### WHAT THE TASK REQUIRES
Would you return, word for word, the lines of the data below from the line with "match heap c !! el with" through the line with "evictLoop fuel (IncrEvicts", and no others?

#####

(* ===== verification/CacheMem.v ===== *)
(** The lazy in-memory cache over a typed store (src/cas/cache/mem/cached.go).
    A [CachedObject] is shared by pointer: the cache's map, a policy's list and
    the callers hold references to the same object, so the model keeps them on a
    heap.  The calls are those of one goroutine. *)

From S2P Require Import Prelude Digest Binary Stream Envelope Backend MemBackend Store Float64.

Section CachedStore.
Context {S T L : Type}.
Variable backend : Backend S.
Variable codec : Codec T.
Variable obj : Object T.
Variable hasher : Hasher.

(** [obj], [err] and [loaded] of a CachedObject are one memo: what the first
    load returned. *)
Record CachedObject := mkCachedObject { co_digest : Digest; co_memo : option (res T) }.

Record CachedStore := mkCachedStore {
  heap : gmap nat CachedObject;
  next : nat;
  cache : gmap bytes nat;
  Hits : Z; Misses : Z; Loads : Z; Evicts : Z;
}.
Record CacheStats := mkCacheStats { st_Hits : Z; st_Misses : Z; st_Loads : Z; st_Evicts : Z; st_HitRate : float64; st_Size : Z }.

(** The store below, the cache, and what the installed callback owns. *)
Record St := mkSt { store : S; cs : CachedStore; client : L }.
Variable onNew : option (bytes -> CachedStore * L -> CachedStore * L).

Definition New : CachedStore := mkCachedStore ∅ 0 ∅ 0 0 0 0.

Definition onStore {A} (m : M S A) : M St A := fun c st =>
  match m c (store st) with (r, c', s') => (r, c', mkSt s' (cs st) (client st)) end.
Definition setCs (f : CachedStore -> CachedStore) : M St unit := modify (fun st => mkSt (store st) (f (cs st)) (client st)).

Definition incrHits (c : CachedStore) := mkCachedStore (heap c) (next c) (cache c) (wrap64 (Hits c + 1)) (Misses c) (Loads c) (Evicts c).
Definition incrMisses (c : CachedStore) := mkCachedStore (heap c) (next c) (cache c) (Hits c) (wrap64 (Misses c + 1)) (Loads c) (Evicts c).
Definition incrLoads (c : CachedStore) := mkCachedStore (heap c) (next c) (cache c) (Hits c) (Misses c) (wrap64 (Loads c + 1)) (Evicts c).
Definition IncrEvicts (c : CachedStore) := mkCachedStore (heap c) (next c) (cache c) (Hits c) (Misses c) (Loads c) (wrap64 (Evicts c + 1)).
Definition setHeap (h : gmap nat CachedObject) (c : CachedStore) :=
  mkCachedStore h (next c) (cache c) (Hits c) (Misses c) (Loads c) (Evicts c).
Definition setCache (m : gmap bytes nat) (c : CachedStore) :=
  mkCachedStore (heap c) (next c) m (Hits c) (Misses c) (Loads c) (Evicts c).

(** ** CachedObject *)
Definition nilDereference : error := Prelude.New "runtime error: invalid memory address or nil pointer dereference".

Definition Load (ref : nat) : M St T :=
  st ← get;
  match heap (cs st) !! ref with
  | None => throw nilDereference
  | Some co =>
    match co_memo co with
    | Some r => lift r
    | None =>
      r ← attempt (onStore (Store.Get backend codec obj hasher (co_digest co)));
      setCs (fun c => setHeap (<[ref := mkCachedObject (co_digest co) (Some r)]> (heap c)) c);;
      setCs incrLoads;;
      lift r
    end
  end.
Definition IsLoaded (c : CachedStore) (ref : nat) : bool :=
  match heap c !! ref with Some co => bool_decide (is_Some (co_memo co)) | None => false end.

(** ** CachedStore *)
Definition Lookup (key : bytes) (c : CachedStore) : option nat := cache c !! key.
Definition EvictKey (key : bytes) (c : CachedStore) : CachedStore := setCache (delete key (cache c)) c.
Definition Evict (d : Digest) (c : CachedStore) : CachedStore :=
  match cache c !! DString d with
  | Some _ => IncrEvicts (EvictKey (DString d) c)
  | None => c
  end.
Definition Clear (c : CachedStore) : CachedStore := setCache ∅ c.
Definition CacheStats_ (c : CachedStore) : CacheStats :=
  let total := wrap64 (Hits c + Misses c) in
  mkCacheStats (Hits c) (Misses c) (Loads c) (Evicts c)
    (if 0 <? total then f64_div (f64 (Hits c)) (f64 total) else f64_zero)
    (Z.of_nat (size (cache c))).

Definition Proxy (d : Digest) : M St nat :=
  let key := DString d in
  st ← get;
  match cache (cs st) !! key with
  | Some ref => setCs incrHits;; mret ref
  | None =>
    setCs incrMisses;;
    exists_ ← onStore (Store.Exists backend hasher d);
    if negb exists_ then throw (Errorf "cache: %w: %s" ErrNotFound)
    else
      st ← get;
      let c := cs st in
      let ref := next c in
      let c := mkCachedStore (<[ref := mkCachedObject d None]> (heap c)) (Datatypes.S ref) (cache c) (Hits c) (Misses c) (Loads c) (Evicts c) in
      match cache c !! key with
      | Some actual => Prelude.put (mkSt (store st) c (client st));; mret actual
      | None =>
        let c := setCache (<[key := ref]> (cache c)) c in
        let '(c, l) := match onNew with Some fn => fn key (c, client st) | None => (c, client st) end in
        Prelude.put (mkSt (store st) c l);;
        mret ref
      end
  end.

Definition Get (d : Digest) : M St T :=
  ref ← Proxy d;
  Load ref.

(** ** PreloadRecursive: [seen] is the map the call makes and shares with its
    recursive calls; [depth] counts the levels still to follow. *)
Fixpoint preloadRecursive (depth : nat) (d : Digest) : M (St * gset bytes) unit :=
  if IsZero d then mret tt
  else
    st ← get;
    if decide (DString d ∈ st.2) then mret tt
    else
      onSnd (modify (fun seen => {[DString d]} ∪ seen));;
      o ← onFst (Get d);
      match depth with
      | O => mret tt
      | Datatypes.S depth =>
        forM_ (default [] (ob_References obj o)) (fun ref =>
          r ← attempt (preloadRecursive depth ref);
          match r with
          | Err err => if negb (errIs err ErrUnknownType) && negb (errIs err ErrNotFound) then throw err else mret tt
          | Ok _ => mret tt
          end)
      end.
Definition PreloadRecursive (d : Digest) (depth : Z) : M St unit := fun c st =>
  match preloadRecursive (Z.to_nat depth) d c (st, ∅) with (r, c', (st', _)) => (r, c', st') end.

(** ** loadAll

    The digests are handed to the workers in order until the context ends; the
    workers' loads then take effect in some order, [schedule]. *)
Variable schedule : list Digest -> list Digest.

Definition recordErr (tolerateMissing : bool) (errs : list error) (err : error) : list error :=
  if errIs err Canceled || errIs err DeadlineExceeded then errs
  else if tolerateMissing && errIs err ErrNotFound then errs
  else errs ++ [err].
(** [errors.Join]. *)
Fixpoint Join (errs : list error) : option error :=
  match errs with
  | [] => None
  | e :: errs => Some (match Join errs with Some e' => Errorf2 "%w\n%w" e e' | None => e end)
  end.
(** One check before the send and one while it waits. *)
Fixpoint feed (digests : list Digest) : M St (list Digest) :=
  match digests with
  | [] => mret []
  | d :: digests =>
    r ← attempt ctxErr;
    match r with
    | Err _ => mret []
    | Ok _ =>
      r ← attempt ctxErr;
      match r with
      | Err _ => mret []
      | Ok _ => fed ← feed digests; mret (d :: fed)
      end
    end
  end.
Definition loadAll (digests : list Digest) (tolerateMissing : bool) : M St unit :=
  match digests with
  | [] => mret tt
  | _ =>
    fed ← feed digests;
    errs ← foldM (schedule fed) [] (fun errs d =>
      r ← attempt (Get d);
      mret (match r with Ok _ => errs | Err err => recordErr tolerateMissing errs err end));
    r ← attempt ctxErr;
    match Join (match r with Ok _ => errs | Err e => errs ++ [e] end) with
    | None => mret tt
    | Some e => throw e
    end
  end.
Definition Preload (digests : list Digest) : M St unit := loadAll digests false.
Definition Warmup (digests : list Digest) : M St unit := loadAll digests true.
End CachedStore.

Arguments CachedObject : clear implicits. Arguments CachedStore : clear implicits.
Arguments St : clear implicits.
(* ===== verification/CacheLru.v ===== *)
(** The size-bounded cache with least-recently-used eviction
    (src/cas/cache/lru/lru.go, src/cas/cache/validate.go) over the lazy cache. *)

From S2P Require Import Prelude Digest Binary Stream Envelope Backend MemBackend Store Float64 CacheMem.

(** ** The policy

    An element of the recency list is identified by the CachedObject it holds;
    the front of the list is its head. *)
Record LRU := mkLRU { maxSize : Z; recency : list nat; index : gmap bytes nat }.

Definition ValidateMaxSize (maxSize : Z) : res unit :=
  if maxSize <=? 0 then Err (Prelude.New "%s: maxSize must be > 0, got %d") else Ok tt.

Definition MoveToFront (el : nat) (l : list nat) : list nat :=
  if decide (el ∈ l) then el :: filter (fun x => x <> el) l else l.
Definition ListRemove (el : nat) (l : list nat) : list nat := filter (fun x => x <> el) l.

Section Lru.
Context {S T : Type}.
Variable backend : Backend S.
Variable codec : Codec T.
Variable obj : Object T.
Variable hasher : Hasher.
Abbreviation Cached := (CachedStore T).
Abbreviation State := (St S T LRU).

Definition touchLocked (key : bytes) (co : option nat) (c : Cached) (l : LRU) : LRU :=
  match index l !! key with
  | Some el => mkLRU (maxSize l) (MoveToFront el (recency l)) (index l)
  | None =>
    match (match co with Some co => Some co | None => Lookup key c end) with
    | None => l
    | Some co => mkLRU (maxSize l) (co :: recency l) (<[key := co]> (index l))
    end
  end.

Fixpoint evictLoop (fuel : nat) (c : Cached) (l : LRU) : Cached * LRU :=
  match fuel with
  | O => (c, l)
  | Datatypes.S fuel =>
    if maxSize l <? blen (recency l) then
      match list.last (recency l) with
      | None => (c, l)
      | Some el =>
        match heap c !! el with
        | None => (c, l)
        | Some evicted =>
          let evictedKey := DString (co_digest evicted) in
          evictLoop fuel (IncrEvicts (EvictKey evictedKey c))
            (mkLRU (maxSize l) (ListRemove el (recency l)) (delete evictedKey (index l)))
        end
      end
    else (c, l)
  end.
Definition note (key : bytes) (cl : Cached * LRU) : Cached * LRU :=
  let '(c, l) := cl in
  let l := touchLocked key None c l in
  evictLoop (length (recency l)) c l.

Definition forget (key : bytes) (l : LRU) : LRU :=
  match index l !! key with
  | Some el => mkLRU (maxSize l) (ListRemove el (recency l)) (delete key (index l))
  | None => l
  end.

(** ** The cache *)
Definition NewCache (maxSize : Z) : res (Cached * LRU) :=
  ValidateMaxSize maxSize;;
  Ok (CacheMem.New, mkLRU maxSize [] ∅).

Definition onCache (f : Cached -> Cached) (g : LRU -> LRU) : M State unit :=
  modify (fun st => mkSt (store st) (f (cs st)) (g (client st))).
Definition LruEvict (d : Digest) : M State unit := onCache (CacheMem.Evict d) (forget (DString d)).
Definition LruEvictKey (key : bytes) : M State unit := onCache (CacheMem.EvictKey key) (forget key).
Definition LruClear : M State unit := onCache CacheMem.Clear (fun l => mkLRU (maxSize l) [] ∅).
Definition LruLookup (key : bytes) (st : State) : option nat := CacheMem.Lookup key (cs st).
Definition LruCacheStats (st : State) : CacheStats := CacheStats_ (cs st).

Definition LruProxy (d : Digest) : M State nat :=
  co ← CacheMem.Proxy backend hasher (Some note) d;
  modify (fun st => mkSt (store st) (cs st) (touchLocked (DString d) (Some co) (cs st) (client st)));;
  mret co.
Definition LruGet (d : Digest) : M State T :=
  co ← LruProxy d;
  Load backend codec obj hasher co.
Definition LruPreload (schedule : list Digest -> list Digest) : list Digest -> M State unit :=
  Preload backend codec obj hasher (Some note) schedule.
Definition LruWarmup (schedule : list Digest -> list Digest) : list Digest -> M State unit :=
  Warmup backend codec obj hasher (Some note) schedule.
Definition LruPreloadRecursive : Digest -> Z -> M State unit := PreloadRecursive backend codec obj hasher (Some note).
End Lru.

(** ** The list and the map agree *)
Section Linked.
Context {T : Type}.
Abbreviation Cached := (CachedStore T).

Record linked (c : Cached) (l : LRU) : Prop := {
  lk_index : index l = cache c;
  lk_nodup : NoDup (recency l);
  lk_mem : forall ref, ref ∈ recency l <-> exists key, cache c !! key = Some ref;
  lk_co : forall key ref, cache c !! key = Some ref -> exists co, heap c !! ref = Some co /\ DString (co_digest co) = key;
  lk_next : forall ref co, heap c !! ref = Some co -> (ref < next c)%nat;
}.
(** The digests by recency, the most recent first. *)
Definition recent (c : Cached) (refs : list nat) : list Digest := omap (fun ref => co_digest <$> heap c !! ref) refs.

Lemma linked_inj c l key key' ref : linked c l -> cache c !! key = Some ref -> cache c !! key' = Some ref -> key = key'.
Proof. intros Hl H H'. destruct (lk_co _ _ Hl _ _ H) as (co & E & <-), (lk_co _ _ Hl _ _ H') as (co' & E' & <-). congruence. Qed.
Lemma linked_digest c l ref : linked c l -> ref ∈ recency l -> exists co, heap c !! ref = Some co /\ cache c !! DString (co_digest co) = Some ref.
Proof.
  intros Hl (key & Hk)%(lk_mem _ _ Hl). destruct (lk_co _ _ Hl _ _ Hk) as (co & E & <-). eauto.
Qed.

Lemma linked_size c l : linked c l -> (size (cache c) <= length (recency l))%nat.
Proof.
  intros Hl. rewrite <- length_map_to_list, <- (length_fmap snd (map_to_list (cache c))). apply submseteq_length, NoDup_submseteq.
  - apply NoDup_fmap_2_strong; [|apply NoDup_map_to_list]. intros [k r] [k' r'] H H' E. apply elem_of_map_to_list in H, H'.
    cbn in E. subst. f_equal. by eapply linked_inj.
  - intros r ([k r'] & -> & Hr)%list_elem_of_fmap. apply elem_of_map_to_list in Hr. apply (lk_mem _ _ Hl). eauto.
Qed.
Lemma be_get_take n (l : bytes) : 0 <= be_get (take n l) < 2 ^ (8 * Z.of_nat n).
Proof.
  pose proof (be_get_range (take n l)) as H. rewrite length_take in H. split; [apply H|]. eapply Z.lt_le_trans; [apply H|].
  apply Z.pow_le_mono_r; lia.
Qed.
Lemma readLength_inv data ai n pos : readLength data 1 ai = Ok (n, pos) -> 0 <= ai < 32 -> 0 <= n < 2 ^ 64 /\ (1 <= pos <= S (length data))%nat.
Proof.
  intros H Ha. unfold readLength in H. destruct (ai <? 24) eqn:E; [apply Z.ltb_lt in E; simplify_eq; split; lia|].
  repeat match type of H with (if ai =? ?k then _ else _) = _ => destruct (ai =? k) end; try done;
    match type of H with (if (length data <? ?k)%nat then _ else _) = _ => destruct (Nat.ltb_spec (length data) k); [done|];
      injection H as <- <-; pose proof (be_get_take k data);
      assert (2 ^ (8 * Z.of_nat k) <= 2 ^ 64) by (apply Z.pow_le_mono_r; lia); split; lia end.
Qed.

Definition good (levels : nat) (v : any) : Prop := wellTyped v = true /\ canon v = v /\ fits levels v = true.
Definition consumes (data rest : bytes) : Prop := exists n, (0 < n <= length data)%nat /\ rest = drop n data.
Definition sound (levels : nat) (decode : bytes -> res (any * bytes)) : Prop := forall data v rest,
  blen data < 2 ^ 63 -> decode data = Ok (v, rest) -> consumes data rest /\ good levels v.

#####

### ANSWER SPACE
        match heap c !! el with
        | None => (c, l)
        | Some evicted =>
          let evictedKey := DString (co_digest evicted) in
          evictLoop fuel (IncrEvicts (EvictKey evictedKey c))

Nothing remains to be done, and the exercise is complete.